* **The problem**: Among the entries that follow, the required portion opens with the line containing "[auditCache testResults history]." and closes with the line containing "(forall w, exists". Give that portion again exactly, and nothing else.

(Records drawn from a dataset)
——

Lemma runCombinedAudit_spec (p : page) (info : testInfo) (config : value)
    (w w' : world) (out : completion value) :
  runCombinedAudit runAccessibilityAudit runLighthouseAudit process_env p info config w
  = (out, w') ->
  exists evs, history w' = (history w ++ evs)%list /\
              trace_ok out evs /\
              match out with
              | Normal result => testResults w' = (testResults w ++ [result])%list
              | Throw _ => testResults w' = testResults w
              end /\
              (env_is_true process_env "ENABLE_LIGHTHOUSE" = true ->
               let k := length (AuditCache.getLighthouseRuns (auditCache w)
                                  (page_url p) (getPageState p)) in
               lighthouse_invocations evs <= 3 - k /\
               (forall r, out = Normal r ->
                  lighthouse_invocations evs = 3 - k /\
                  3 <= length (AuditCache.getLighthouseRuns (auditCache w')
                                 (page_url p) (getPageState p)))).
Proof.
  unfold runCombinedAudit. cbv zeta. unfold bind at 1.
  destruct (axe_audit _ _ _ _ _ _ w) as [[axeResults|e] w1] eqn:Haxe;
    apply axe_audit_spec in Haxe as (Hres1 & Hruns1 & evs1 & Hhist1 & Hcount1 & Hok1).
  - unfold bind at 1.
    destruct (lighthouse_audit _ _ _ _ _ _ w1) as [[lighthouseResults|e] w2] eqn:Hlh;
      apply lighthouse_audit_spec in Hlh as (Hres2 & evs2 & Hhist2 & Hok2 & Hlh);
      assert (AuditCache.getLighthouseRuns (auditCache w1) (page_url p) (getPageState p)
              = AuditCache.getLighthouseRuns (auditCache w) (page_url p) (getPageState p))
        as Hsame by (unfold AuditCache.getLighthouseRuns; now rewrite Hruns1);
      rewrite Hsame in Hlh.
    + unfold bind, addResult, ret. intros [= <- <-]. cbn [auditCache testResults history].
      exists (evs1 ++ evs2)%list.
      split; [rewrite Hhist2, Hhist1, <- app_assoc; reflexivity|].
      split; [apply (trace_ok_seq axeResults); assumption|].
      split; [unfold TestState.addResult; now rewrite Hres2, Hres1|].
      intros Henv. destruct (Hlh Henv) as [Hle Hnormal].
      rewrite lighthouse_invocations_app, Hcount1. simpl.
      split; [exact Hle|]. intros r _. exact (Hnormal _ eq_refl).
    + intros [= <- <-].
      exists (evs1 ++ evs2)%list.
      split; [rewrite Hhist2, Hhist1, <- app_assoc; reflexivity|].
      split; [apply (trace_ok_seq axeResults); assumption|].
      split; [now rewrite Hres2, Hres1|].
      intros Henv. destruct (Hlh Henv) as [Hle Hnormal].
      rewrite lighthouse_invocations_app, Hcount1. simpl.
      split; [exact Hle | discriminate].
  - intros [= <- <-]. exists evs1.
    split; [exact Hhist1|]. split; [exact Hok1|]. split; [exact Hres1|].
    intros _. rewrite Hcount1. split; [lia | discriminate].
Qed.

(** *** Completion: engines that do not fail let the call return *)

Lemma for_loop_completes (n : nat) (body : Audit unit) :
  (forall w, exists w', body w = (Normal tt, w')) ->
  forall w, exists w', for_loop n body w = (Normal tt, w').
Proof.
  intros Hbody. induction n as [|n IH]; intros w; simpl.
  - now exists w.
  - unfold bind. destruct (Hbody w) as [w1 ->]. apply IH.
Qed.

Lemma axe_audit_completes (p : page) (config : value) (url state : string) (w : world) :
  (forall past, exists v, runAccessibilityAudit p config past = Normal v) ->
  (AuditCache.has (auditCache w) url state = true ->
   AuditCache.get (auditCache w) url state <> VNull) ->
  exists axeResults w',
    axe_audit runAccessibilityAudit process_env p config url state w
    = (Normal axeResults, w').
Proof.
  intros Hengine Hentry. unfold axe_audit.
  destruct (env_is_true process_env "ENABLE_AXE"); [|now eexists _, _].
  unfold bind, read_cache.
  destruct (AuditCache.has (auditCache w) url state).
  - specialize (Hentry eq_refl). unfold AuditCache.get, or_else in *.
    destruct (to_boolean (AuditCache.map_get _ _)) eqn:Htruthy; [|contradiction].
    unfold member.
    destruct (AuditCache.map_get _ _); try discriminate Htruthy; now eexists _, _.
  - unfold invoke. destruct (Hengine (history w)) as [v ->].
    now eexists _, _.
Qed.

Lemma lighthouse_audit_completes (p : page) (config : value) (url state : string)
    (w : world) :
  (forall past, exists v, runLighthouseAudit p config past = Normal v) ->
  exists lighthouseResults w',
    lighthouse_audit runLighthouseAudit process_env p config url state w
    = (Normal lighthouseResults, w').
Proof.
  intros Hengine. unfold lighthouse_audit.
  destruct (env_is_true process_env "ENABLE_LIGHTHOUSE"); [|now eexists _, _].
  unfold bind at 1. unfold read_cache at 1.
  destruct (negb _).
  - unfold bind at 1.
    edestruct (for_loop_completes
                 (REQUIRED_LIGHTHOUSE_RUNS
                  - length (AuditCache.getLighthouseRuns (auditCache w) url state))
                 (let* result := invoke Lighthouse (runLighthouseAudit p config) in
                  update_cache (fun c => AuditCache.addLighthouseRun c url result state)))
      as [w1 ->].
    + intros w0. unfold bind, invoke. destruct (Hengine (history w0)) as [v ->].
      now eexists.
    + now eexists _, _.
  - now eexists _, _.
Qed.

——

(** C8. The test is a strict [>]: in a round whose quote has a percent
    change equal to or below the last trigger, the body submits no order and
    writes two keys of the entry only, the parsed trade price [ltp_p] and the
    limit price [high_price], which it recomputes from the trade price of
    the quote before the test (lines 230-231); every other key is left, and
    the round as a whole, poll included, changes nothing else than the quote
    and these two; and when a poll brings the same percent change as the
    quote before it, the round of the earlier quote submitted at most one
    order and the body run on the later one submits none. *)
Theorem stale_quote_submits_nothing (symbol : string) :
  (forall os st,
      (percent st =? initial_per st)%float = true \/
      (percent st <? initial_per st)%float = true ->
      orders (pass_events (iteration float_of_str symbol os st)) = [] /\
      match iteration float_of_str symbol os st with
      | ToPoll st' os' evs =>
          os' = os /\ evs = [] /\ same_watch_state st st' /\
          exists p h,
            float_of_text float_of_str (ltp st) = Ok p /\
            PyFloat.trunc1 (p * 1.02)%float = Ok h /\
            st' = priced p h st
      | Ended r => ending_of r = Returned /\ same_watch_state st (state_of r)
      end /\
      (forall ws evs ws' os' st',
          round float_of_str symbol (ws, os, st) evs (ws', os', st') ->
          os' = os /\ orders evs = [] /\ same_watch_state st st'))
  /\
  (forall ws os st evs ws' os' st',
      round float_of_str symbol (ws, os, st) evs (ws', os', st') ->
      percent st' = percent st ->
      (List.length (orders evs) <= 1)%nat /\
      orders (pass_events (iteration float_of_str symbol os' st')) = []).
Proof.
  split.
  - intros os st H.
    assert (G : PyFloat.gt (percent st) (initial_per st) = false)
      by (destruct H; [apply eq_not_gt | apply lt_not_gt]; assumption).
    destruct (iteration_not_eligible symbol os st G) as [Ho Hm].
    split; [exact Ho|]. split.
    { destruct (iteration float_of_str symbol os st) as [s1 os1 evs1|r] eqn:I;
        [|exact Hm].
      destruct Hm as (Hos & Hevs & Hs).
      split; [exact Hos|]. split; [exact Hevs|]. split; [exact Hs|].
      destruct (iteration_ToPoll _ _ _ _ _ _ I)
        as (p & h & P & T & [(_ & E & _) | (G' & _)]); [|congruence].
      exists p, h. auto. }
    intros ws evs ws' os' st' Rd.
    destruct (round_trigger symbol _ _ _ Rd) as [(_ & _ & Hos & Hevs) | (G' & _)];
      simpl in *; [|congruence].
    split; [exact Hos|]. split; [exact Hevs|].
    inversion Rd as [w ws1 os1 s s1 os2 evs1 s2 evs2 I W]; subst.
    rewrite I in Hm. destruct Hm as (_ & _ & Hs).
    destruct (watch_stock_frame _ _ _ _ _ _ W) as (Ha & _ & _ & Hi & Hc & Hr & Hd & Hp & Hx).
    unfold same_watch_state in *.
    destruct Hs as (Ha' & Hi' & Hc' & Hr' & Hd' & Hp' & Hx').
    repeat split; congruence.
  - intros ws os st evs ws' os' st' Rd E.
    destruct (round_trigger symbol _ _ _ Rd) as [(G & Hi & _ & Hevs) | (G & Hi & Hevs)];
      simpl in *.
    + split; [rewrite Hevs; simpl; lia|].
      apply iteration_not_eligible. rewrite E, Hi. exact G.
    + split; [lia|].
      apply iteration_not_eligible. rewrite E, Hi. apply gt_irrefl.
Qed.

——

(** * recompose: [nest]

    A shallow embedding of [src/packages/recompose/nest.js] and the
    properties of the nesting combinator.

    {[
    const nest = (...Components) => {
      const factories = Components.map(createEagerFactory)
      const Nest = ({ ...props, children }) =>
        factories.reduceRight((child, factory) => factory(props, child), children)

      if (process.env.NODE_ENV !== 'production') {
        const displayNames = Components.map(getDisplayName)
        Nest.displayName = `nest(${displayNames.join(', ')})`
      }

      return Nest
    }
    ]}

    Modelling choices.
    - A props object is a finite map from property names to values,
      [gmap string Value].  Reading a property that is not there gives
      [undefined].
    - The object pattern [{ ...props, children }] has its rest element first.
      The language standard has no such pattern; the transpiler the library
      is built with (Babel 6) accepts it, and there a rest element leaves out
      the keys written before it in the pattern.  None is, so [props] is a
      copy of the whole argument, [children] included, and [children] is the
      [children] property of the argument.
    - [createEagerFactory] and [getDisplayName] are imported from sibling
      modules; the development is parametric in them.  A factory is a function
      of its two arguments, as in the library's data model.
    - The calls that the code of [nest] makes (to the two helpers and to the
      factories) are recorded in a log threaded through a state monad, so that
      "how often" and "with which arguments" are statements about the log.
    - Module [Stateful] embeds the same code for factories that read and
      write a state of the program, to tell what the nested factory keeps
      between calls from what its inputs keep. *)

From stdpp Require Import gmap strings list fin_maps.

——

* **Written reply**:
    + unfold bind, addResult, ret. intros [= <- <-]. cbn [auditCache testResults history].
      exists (evs1 ++ evs2)%list.
      split; [rewrite Hhist2, Hhist1, <- app_assoc; reflexivity|].
      split; [apply (trace_ok_seq axeResults); assumption|].
      split; [unfold TestState.addResult; now rewrite Hres2, Hres1|].
      intros Henv. destruct (Hlh Henv) as [Hle Hnormal].
      rewrite lighthouse_invocations_app, Hcount1. simpl.
      split; [exact Hle|]. intros r _. exact (Hnormal _ eq_refl).
    + intros [= <- <-].
      exists (evs1 ++ evs2)%list.
      split; [rewrite Hhist2, Hhist1, <- app_assoc; reflexivity|].
      split; [apply (trace_ok_seq axeResults); assumption|].
      split; [now rewrite Hres2, Hres1|].
      intros Henv. destruct (Hlh Henv) as [Hle Hnormal].
      rewrite lighthouse_invocations_app, Hcount1. simpl.
      split; [exact Hle | discriminate].
  - intros [= <- <-]. exists evs1.
    split; [exact Hhist1|]. split; [exact Hok1|]. split; [exact Hres1|].
    intros _. rewrite Hcount1. split; [lia | discriminate].
Qed.

(** *** Completion: engines that do not fail let the call return *)

Lemma for_loop_completes (n : nat) (body : Audit unit) :
  (forall w, exists w', body w = (Normal tt, w')) ->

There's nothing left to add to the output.